Perceber, no fim de um filme, que você começou a entender e a respeitar mais os personagens centrais é sempre um bom sinal. Em sua estreia na direção, Jesse Eisenberg provou ser um excelente contador de histórias e um profundo conhecedor das angústias humanas.
“When You Finish Saving The World” gira em torno da relação entre uma mãe e um filho. Ziggy transmite uma live para o mundo inteiro na qual canta músicas de sua autoria. Sempre que se apresenta a alguém, Ziggy, num gesto que denota insegurança, faz questão de falar sobre os milhares de seguidores e o dinheiro que fatura. Ele gosta de Lila, uma colega que serve de estereótipo da jovem politizada e progressista. Ziggy diz concordar com ela, mas sua capacidade argumentativa é similar a de uma criança. Suas músicas são sobre seus amigos; partem de um lugar honesto e real. Há uma espécie de show de talentos para adolescentes pretensiosos que, sinceramente, me causou repetidas ânsias de vômito. Ziggy não se encaixa naquele lugar e a sua insistência em vestir uma máscara o transforma numa figura (quase) insuportável.
Evelyn trabalha num abrigo para mulheres que foram violentadas. Ela convida o filho para ajudá-la, mas ele está ocupado compondo novas canções para seus fãs. Evelyn, engajada em causas sociais, olha para Ziggy e enxerga um estranho; alguém que vive na sua casa e que tem esquecido de pagar o aluguel. Kyle, filho de Angie, recém chegada no abrigo, é um garoto sensível e prestativo. Seu interesse em ajudar leva Evelyn a projetar suas próprias ambições no pobre coitado que, apesar de se sentir lisonjeado, deseja trilhar um caminho pessoal. Encantada por Kyle, a protagonista passa a tratá-lo como o filho que nunca teve, convidando-o para jantar e rindo, pela primeira vez, de forma genuína. No primeiro contato que tem com Angie e Kyle, Evelyn fica desconcertada com o carinho que um nutre pelo outro – trata-se de uma novidade.
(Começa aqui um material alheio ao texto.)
Lemma process_spec fuel : processes fuel.
Proof.
  induction fuel as [|fuel IH]; intros g parent bound Hr Hl [Hroom Hb] Hsize; [lia|].
  destruct (wf_live g parent (ready_wf _ Hr) Hl) as (pn & Hpn & _). cbn [processPendingFrames].
  eapply succeeds_step; [by apply deref_Ok|]. cbn zeta. m_step. m_step.
  destruct (pendingFrames g !! selectorOf (Frame pn)) as [l|] eqn:El; cbn [default].
  2:{ apply succeeds_ret. split; [by apply processed_refl|]. intros Hset p Hp. destruct (decide (p = parent)) as [->|]; [|auto].
      intros n Hn. by assert (n = pn) as -> by congruence. }
  destruct (ready_pending _ Hr _ l El) as [Hne _]. rewrite bool_decide_false by (by destruct l). m_step. m_step.
  eapply succeeds_mono; [apply (succeeds_each _ l (connecting g parent bound pn l))|].
  - by eapply connecting_start.
  - intros l1 x l2 g2 Elist Hcon. m_step. m_step. destruct (nodes g2 !! _) as [y|] eqn:Ey.
    + apply succeeds_ret. destruct Hcon as (? & ? & ? & ? & Hroom2 & ? & ?). split_and!; try done.
      rewrite Elist, !length_app in *. cbn [length] in *. lia.
    + by eapply (connecting_step fuel IH).
  - intros [] g' Hcon. by eapply connecting_end.
Qed.

(** ** Pruning *)

(** The states of the two loops agree with [g] in what they do not touch. *)
Definition rest g := (head g, pendingFrames g, forkChoiceParams g, equivocators g, stopped g, next g, events g, effects g).

Section prune.
Context (g : reel) (Hw : wf g) (d : Z).

(** The nodes to prune: all those above depth [d]. *)
Context (ps : list nat) (Hps : forall p, p ∈ ps <-> live g p /\ depthOf g p < d).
As únicas interações entre Ziggy e Evelyn são agressivas. Mesmo quando iniciam com boas intenções, descambam para o desentendimento. Por mais conflituosa que a relação seja, os dois dividem algumas similaridades: estão constantemente ocupados consigo mesmos, sendo incapazes de prestigiar o pai/marido em uma cerimônia importante. Ambos são frios e ríspidos, a não ser com pessoas que realmente as interessam; nesse caso, eles passam do ponto, tornando-se sufocantes. Sim, Ziggy é incapaz de ouvir e de sair de seu “mundinho” virtual; e, sim, Evelyn é pouca cuidadosa e sabe como provocá-lo. Por boa parte do filme, eu fiquei assustado com o desprezo que estava sentindo por aqueles personagens, quando, de repente, tive um “insight”. Eles não se respeitam ou se admiram porque não se conhecem. Evelyn nunca fez um esforço para pesquisar o canal no YouTube do filho, nem pediu para ele tocar uma de suas músicas. Ziggy, ainda ingênuo, raso e “malinha”, ainda não entendeu que não precisa impressionar os outros com discursos fajutos. Sua arte está lá e, goste-se dela ou não, ela parte de seu coração. Seu foco principal é ganhar dinheiro? Tudo bem, não há nada de errado em “trair” os progressistas de plantão. Ziggy não visita sua mãe, não se atenta às suas conquistas e deixou para trás a infância repleta de intimidade. O roteiro de Eisenberg visa a comunhão de personalidades distintas e a atenção às nuances que nos individualizam. Evelyn tem somente um filho e a única chance das coisas melhorarem é entrando em contato com sua realidade – o mesmo vale para ZIggy. É justamente por isso, que o desfecho, singelo e perspicaz, é tão impactante.
Eisenberg, ao lado do diretor de arte e de fotografia, faz questão de colocar Evelyn em ambientes frios, salientando sua natureza difícil e cerebral. A montagem, a partir de cortes abruptos em situações relevantes, estabelece uma rima que percorre boa parte da narrativa. Eisenberg é dono de um senso de humor sofisticado. A caminho do trabalho, Evelyn escuta uma música clássica imponente, com fortes ecos dramáticos. Ao cortar e abrir o quadro, somos apresentados ao veículo, cujo tamanho se assemelha ao de uma lata de sardinha – contrastes inesperados e bem vindos.
Julianne Moore está excelente no papel da mãe um tanto intransponível e tão presa a si, que não consegue olhar o óbvio. Seu rosto é um mar de emoções complexas e não deixa de ser destacado por Eisenberg.
“When You Finish Saving The World” fez um certo barulho em sua estreia, no Festival de Sundance, mas merece um reconhecimento maior.